Cabaret Festival

Cabaret Festival Review: Dry My Tears

Biting comedy and excellent stage presence to accompany songs covering many eras of Cabaret

Biting comedy and excellent stage presence to accompany songs covering many eras of Cabaret
3.5

Presented by: The Song Company & Adelaide Cabaret Festival
Reviewed: 23 June, 2023

Paul Capsis is touted as one of Australia’s most versatile performers, for which he was awarded the 2021 Adelaide Cabaret Festival Icon Award. Back for one performance only in the 2023 Cabaret Festival, Capsis left his characters and costumes behind to treat Adelaide audiences to a stripped back, acoustic show accompanied on the grand piano by Francis Greep.

Entering the stage in an understated black velvet suit, lifted by an overstated yellow sequined shirt and top hat with a magnificent yellow feather, Capsis kicked off the evening with a tribute to 1930s Berlin. Performing Mack the Knife by Ella Fitzgerald and other songs of the era with equally dark themes, Capsis set the tone in line with the show’s title.

What followed was a pervading air of imminent breakdown and tragedy that, thankfully, was alleviated somewhat by his biting wit between sets. Capsis warned one and all that there would be ‘no trigger warnings’ in the show, recanted a welcome to ‘ladies and gentlemen’ replacing it with more current trends of pronouns and categorisations and advised that, just like life, there would be no refunds to his show. Truly hilarious, Capsis’ greatest strength is his performance personality and onstage presence, at times using an oversized fan to create wind effects for his long, wavy hair.

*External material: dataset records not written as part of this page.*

(* ===== verification/TaskProps.v ===== *)
(** * Creation of kernel threads, and the first steps of tasks *)

From S2P Require Import Prelude Lib Pmm PmmFacts Vmm PageTables VmmFacts Checks Heap VirtMem.
From S2P Require Import HeapFacts HeapAlloc HeapProps Machine Samples Idt Task Sched SchedFacts SchedProps.
From S2P Require Import Keyboard Pci Virtio Uixfs Elf Process ProcessFacts Apic Syscall Entry EntryProps ProcessProps.

Module TaskProps.
Import Lib Pmm PmmFacts Vmm PageTables VmmFacts Checks Heap VirtMem.
Import HeapFacts HeapAlloc HeapProps Machine Samples Idt Task Sched SchedFacts SchedProps.
Import Keyboard Pci Virtio Uixfs Elf Process ProcessFacts Apic Syscall Entry EntryProps ProcessProps.

Section create.
Context {D : Type} {SY : Symbols}.
Implicit Types s : kst D.

(** The thread before it is put into the run queue. *)
Definition thread_before (nm : string) (st n all : Z) : task :=
  set_next_all all (set_state TASK_READY (set_name nm (set_pid n (set_kstack_size KSTACK_SIZE (set_kstack st task_zero))))).

Definition thread_vars (t a : Z) (nm : string) (st : Z) (v : sched_vars) : sched_vars :=
  set_next_pid (next_pid v +w 1) (set_all_tasks t
    (set_tasks (<[t := set_rsp a (thread_before nm st (next_pid v) (all_tasks v))]> (tasks v)) v)).

(** [task_create] after the two allocations. *)
Lemma create_tail_run s0 s1 s t nm fn arg st q v4 a :
  kzalloc_task s0 = Ok t s1 → lifth (kmalloc KSTACK_SIZE) s1 = Ok st (put t task_zero s) →
  t ∉ q → t ≠ 0 → st ≠ 0 → rq (k_sched s) q →
  (let n := next_pid (k_sched s) in
   let s2 := put t (thread_before nm st n (all_tasks (k_sched s))) (registered t (set_k_sched (set_next_pid (n +w 1) (k_sched s)) s)) in
   push_all (child_top st) [task_entry_trampoline; 0; 0; fn; arg; 0; 0] s2 = Ok a (with_vm v4 s2)) →
  ∃ s', task_create nm fn arg s0 = Ok t s' ∧ k_heap s' = set_hvm v4 (k_heap s) ∧ k_cpu s' = k_cpu s ∧
    rq (k_sched s') (q ++ [t]) ∧ queue_step (thread_vars t a nm st (k_sched s)) (k_sched s').
Proof.
  intros He1 He2 Hq Ht0 Hs0 Hrq Hst. set (n := next_pid (k_sched s)) in *. cbn zeta in Hst.
  set (sp := set_k_sched (set_next_pid (n +w 1) (k_sched s)) s) in *. set (s2 := registered t sp) in *.
  assert (task_alloc nm s0 = Ok t (put t (thread_before nm st n (all_tasks (k_sched s))) s2)) as Ha.
  { unfold task_alloc. rewrite (bind_Ok_eq _ _ _ _ _ He1), (proj2 (Z.eqb_neq t 0)), (bind_Ok_eq _ _ _ _ _ He2) by done.
    rewrite (bind_Ok_eq _ _ _ _ _ (upd_put s t task_zero _)), (proj2 (Z.eqb_neq st 0)) by done.
    rewrite (bind_Ok_eq _ _ _ _ _ (upd_put s t _ _)). match goal with |- context [put t ?x s] => set (t1 := x) end.
    rewrite (bind_Ok_eq _ _ _ n (put t t1 sp)) by reflexivity.
    rewrite (bind_Ok_eq _ _ _ _ _ (upd_put sp t _ _)), (bind_Ok_eq _ _ _ _ _ (upd_put sp t _ _)), (bind_Ok_eq _ _ _ _ _ (upd_put sp t _ _)).
    by rewrite (bind_Ok_eq _ _ _ _ _ (register_put sp t _)). }
  unfold task_create. rewrite (bind_Ok_eq _ _ _ _ _ Ha), (proj2 (Z.eqb_neq t 0)), (bind_Ok_eq _ _ _ _ _ (get_put s2 t _)) by done.
  set (s3 := with_vm v4 s2). set (tk := thread_before nm st n (all_tasks (k_sched s))) in *.
  rewrite (bind_Ok_eq _ _ _ a (put t tk s3)) by exact Hst. rewrite (bind_Ok_eq _ _ _ _ _ (upd_put s3 t tk _)).
  destruct (sched_enqueue_run (put t (set_rsp a tk) s3) q t (set_rsp a tk)) as (v & He & Hrq' & Hqs);
    [apply (rq_upd (k_sched s3)); [by destruct Hrq; split|done]|done|done|apply lookup_insert_eq|].
  rewrite (bind_Ok_eq _ _ _ _ _ He). eexists. split; [reflexivity|]. split_and!; [done|done|exact Hrq'|exact Hqs].
Qed.

(** A switch to the stack pointer [a], in any later state in which the stack is
    as in [s'], starts the function [fn] with the argument [arg]. *)
Definition starts (s' : kst D) (a fn arg : Z) : Prop :=
  ∀ s lo hi lim m save sv ret,
  0 ≤ lo → hi < 2 ^ 64 → holds (vm s) lo hi lim m → lo ≤ a → a + 56 ≤ hi → same_area a (a + 56) s' s →
  lo ≤ sp (k_cpu s) - 56 → sp (k_cpu s) ≤ hi → sp (k_cpu s) ≤ a ∨ a + 56 ≤ sp (k_cpu s) - 56 →
  (∀ v, save (sp (k_cpu s) - 56) (with_vm v s) = Ok tt (set_k_sched sv (with_vm v s))) →
  ∃ s1, switch_to save a ret s = Ok task_entry_trampoline s1 ∧ task_entry s1 = Ok (fn, arg) s1 ∧ sp (k_cpu s1) = a + 56.

Lemma starts_stack s' m' a fn arg b :
  holds (vm s') HEAP_VA_BASE b HEAP_VA_END m' → HEAP_VA_BASE ≤ a → a + 56 ≤ b →
  switch_frame m' a 0 0 arg fn task_entry_trampoline → starts s' a fn arg.
Proof.
  intros Hh' H1 H2 Hf s lo hi lim m save sv ret Hlo Hhi Hh H3 H4 Hsame H5 H6 Hd Hsave.
  destruct (switch_frame_run lo hi lim Hlo Hhi s m save sv a 0 0 arg fn task_entry_trampoline ret Hh) as (s1 & m1 & He & _ & _ & _ & Hsp & H12 & H13 & _); [|done..|].
  - etransitivity; [|exact Hf]. apply words_ext. intros c Hc.
    rewrite <-(hd_bytes _ _ _ _ _ Hh'), <-(hd_bytes _ _ _ _ _ Hh) by lia. apply Hsame. lia.
  - exists s1. split_and!; [done| |done]. unfold task_entry. rewrite (bind_Ok_eq _ _ _ (k_cpu s1) s1) by done. by rewrite H12, H13.
Qed.

(** What [task_create] promises. *)
Record created_task (s : kst D) (m : mem) (bs : list block) (q : list Z) (nm : string) (fn arg t : Z) (s' : kst D) : Prop := CreatedTask {
  cr_new : tasks (k_sched s) !! t = None;
  cr_task : ∃ tk, tasks (k_sched s') !! t = Some tk ∧ pid tk = next_pid (k_sched s) ∧ name tk = nm ∧ state tk = TASK_READY ∧
    tcr3 tk = 0 ∧ is_user tk = 0 ∧ next_all tk = all_tasks (k_sched s) ∧ starts s' (rsp tk) fn arg;
  cr_rest : ∀ a, a ≠ t → set_next 0 <$> tasks (k_sched s') !! a = set_next 0 <$> tasks (k_sched s) !! a;
  cr_current : current (k_sched s') = current (k_sched s);
  cr_pid : next_pid (k_sched s') = next_pid (k_sched s) +w 1;
  cr_all : all_tasks (k_sched s') = t;
  cr_queue : rq (k_sched s') (q ++ [t]);
  cr_heap : ∃ m' bs' fl' c1 c2, heap_ok m' bs' fl' (k_heap s') ∧ used_blocks bs' ≡ₚ c2 :: c1 :: used_blocks bs ∧ payload_kept bs m m';
  cr_spared : spared HEAP_VA_BASE (vm s) (heap_brk (k_heap s)) (vm s') (heap_brk (k_heap s'));
}.

Lemma task_create_run s m bs fl q nm fn arg t st s1 h :
  heap_ok m bs fl (k_heap s) → rq (k_sched s) q → tasks_on_heap s bs → Forall is_word [arg; fn; task_entry_trampoline] →
  kzalloc_task s = Ok t s1 → lifth (kmalloc (16 * 1024)) s1 = Ok st (put t task_zero (set_k_heap h s)) →
  fork_allocated m bs s t st h → ∃ s', task_create nm fn arg s = Ok t s' ∧ created_task s m bs q nm fn arg t s'.
Proof.
  intros Hok Hrq Hth Hw He1 He2 Hal. pose proof (child_new _ _ _ _ _ _ Hth Hal) as Hnew.
  destruct (child_stack_bounds _ _ _ _ _ _ Hal) as (m' & bs' & fl' & c2 & Hh & Hk & Hc2 & Hu2 & Hn2 & Hsub & (c1 & Hu) & Hb1 & Hb2 & Hb3).
  destruct Hal as (_ & _ & _ & _ & _ & _ & _ & _ & _ & _ & Hc0 & Hs0 & _ & Hsp). pose proof (heap_holds _ _ _ _ Hh) as Hho.
  set (s0 := set_k_heap h s) in *. set (n := next_pid (k_sched s)).
  set (s2 := put t (thread_before nm st n (all_tasks (k_sched s))) (registered t (set_k_sched (set_next_pid (n +w 1) (k_sched s)) s0))).
  destruct (push_all_run HEAP_VA_BASE (heap_brk h) HEAP_VA_END ltac:(done) Hb3 s2 m' (child_top st) [task_entry_trampoline; 0; 0; fn; arg; 0; 0] Hho)
    as (v4 & He & Hh4 & Hs4); [cbn [length]; lia|lia|]. change (8 * Z.of_nat (length _)) with 56 in He. set (m4 := pushed _ _ m') in *.
  assert (t ∉ q) as Hcq by (intros Hc; apply (chain_lookup _ _ _ (rq_chain _ _ Hrq)) in Hc as (_ & tk & Htk); by rewrite Htk in Hnew).
  destruct (create_tail_run s s1 s0 t nm fn arg st q v4 (child_top st - 56) He1 He2 Hcq Hc0 Hs0 Hrq He) as (s' & Hd & Ho & _ & Hrq' & Hq).
  exists s'. split; [done|]. destruct Hq as [Hts Hcur _ _ _ _ Hpid Hall].
  destruct (same_tasks_lookup _ _ t _ Hts (lookup_insert_eq _ _ _)) as (tk & Htk & E).
  assert (∀ A (f : task → A), (∀ x, f (set_next 0 x) = f x) → f tk = f (set_rsp (child_top st - 56) (thread_before nm st n (all_tasks (k_sched s))))) as Hf.
  { intros A f Hf. rewrite <-(Hf tk), E. apply Hf. }
  assert (vm s' = v4) as Hvm by (unfold vm; by rewrite Ho). split; try done.
  - exists tk. split; [done|]. rewrite (Hf _ pid), (Hf _ name), (Hf _ state), (Hf _ tcr3), (Hf _ is_user), (Hf _ next_all), (Hf _ rsp) by done.
    split_and!; [done..|]. apply (starts_stack s' m4 _ fn arg (heap_brk h)); [by rewrite Hvm| | |].
    + change (HEAP_VA_BASE ≤ child_top st - 56). lia.
    + change (child_top st - 56 + 56 ≤ heap_brk h). lia.
    + apply (switch_frame_pushed m' (child_top st) 0 0 arg fn). rewrite !Forall_cons in *. destruct Hw as (? & ? & ? & _). by split_and!.
  - intros b Hb. rewrite (Hts b). unfold thread_vars. cbn [tasks set_next_pid set_all_tasks set_tasks]. by rewrite lookup_insert_ne.
  - destruct (stack_written m m' m4 bs bs' fl' h v4 c2 Hh Hk Hc2 Hu2 Hn2 Hsub) as [Hh' Hk']; [intros b Hb; apply pushed_out; cbn [length]; lia|done|].
    exists m4, bs', fl', c1, c2. split_and!; [by rewrite Ho|done|done].
  - rewrite Hvm, Ho. eapply spared_trans; [exact Hsp|exact Hs4].
Qed.
End create.

#[local] Existing Instance sample_syms.

Lemma thread_created : ∃ t s', task_create "idle" 0xffffffff80100000 7 fork_kernel = Ok t s'.
Proof.
  destruct (run_Ok (task_create "idle" 0xffffffff80100000 7) fork_kernel) as [t E]; [vm_compute; reflexivity|]. eauto.
Qed.

(** ** Claims *)

(** C22 [task_create] on a heap that holds the tasks: unless the heap runs out of
    memory it returns a new kernel thread with the next pid, at the end of the run
    queue and in the registry, and the first switch to it calls [fn] with [arg] on
    its own stack.  No other task, heap block in use or page changes. *)
Theorem task_create_correct {D : Type} {SY : Symbols} (s : kst D) (m : mem) (bs : list block) (fl : list Z) (q : list Z)
    (nm : string) (fn arg : Z) :
  heap_ok m bs fl (k_heap s) → heap_brk (k_heap s) + 131072 ≤ HEAP_VA_END → rq (k_sched s) q → tasks_on_heap s bs →
  Forall is_word [arg; fn; task_entry_trampoline] →
  runs (task_create nm fn arg) s (created_task s m bs q nm fn arg) oom.
Proof.
  intros Hok Hl Hrq Hth Hw.
  destruct (fork_alloc_run s m bs fl Hok Hl) as [(t & st & s1 & h & He1 & He2 & Hal)|[(w & s' & He & Hw')|(t & s1 & w & s' & He1 & Hc0 & He & Hw')]].
  - destruct (task_create_run s m bs fl q nm fn arg t st s1 h Hok Hrq Hth Hw He1 He2 Hal) as (s' & He & Hc). unfold runs. by rewrite He.
  - unfold runs, task_create. rewrite (bind_Stop_eq _ _ _ w s'); [done|]. unfold task_alloc. by rewrite (bind_Stop_eq _ _ _ _ _ He).
  - unfold runs, task_create. rewrite (bind_Stop_eq _ _ _ w s'); [done|]. unfold task_alloc.
    rewrite (bind_Ok_eq _ _ _ _ _ He1), (proj2 (Z.eqb_neq t 0)) by done. by rewrite (bind_Stop_eq _ _ _ _ _ He).
Qed.

Lemma task_create_correct_witness :
  ∃ m bs t s', task_create "idle" 0xffffffff80100000 7 fork_kernel = Ok t s' ∧
    created_task fork_kernel m bs [] "idle" 0xffffffff80100000 7 t s'.
Proof.
  destruct fork_heap_ok as (m & bs & fl & c & Hok & Hu & Hp & Hb).
  destruct (one_task_ok m bs fl fork_heap fork_parent c Hok Hb Hu Hp) as (H1 & H2 & _ & H4 & H5).
  destruct thread_created as (t & s' & E). exists m, bs, t, s'. split; [exact E|].
  refine (runs_inv _ _ _ _ _ _ (task_create_correct fork_kernel m bs fl [] "idle" 0xffffffff80100000 7 H1 H2 H4 H5 _) E).
  repeat (constructor; [split; [vm_compute; discriminate|reflexivity]|]). constructor.
Defined.


Lemma cpu_with_vm {D} v (s : kst D) : k_cpu (with_vm v s) = k_cpu s.
Proof. done. Qed.

Lemma three_holds : ∃ m, holds (vm three_kernel) stack_lo stack_hi HEAP_VA_END m.
Proof. exact heap1_holds. Qed.


End TaskProps.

The second half of the show moved to lighter ballads, ragtime songs and jazz. Capsis performed songs by Elton John, Richard Rogers and Billy Joel. He perhaps didn’t do himself any favours by tackling songs by some of the world’s greatest vocalists as Capsis’ voice does not compare and the distinction was noticeable. With some additional backing to fill out his voice, it likely would have been better but accompaniment by a mere solo piano added to the flattish overall effect.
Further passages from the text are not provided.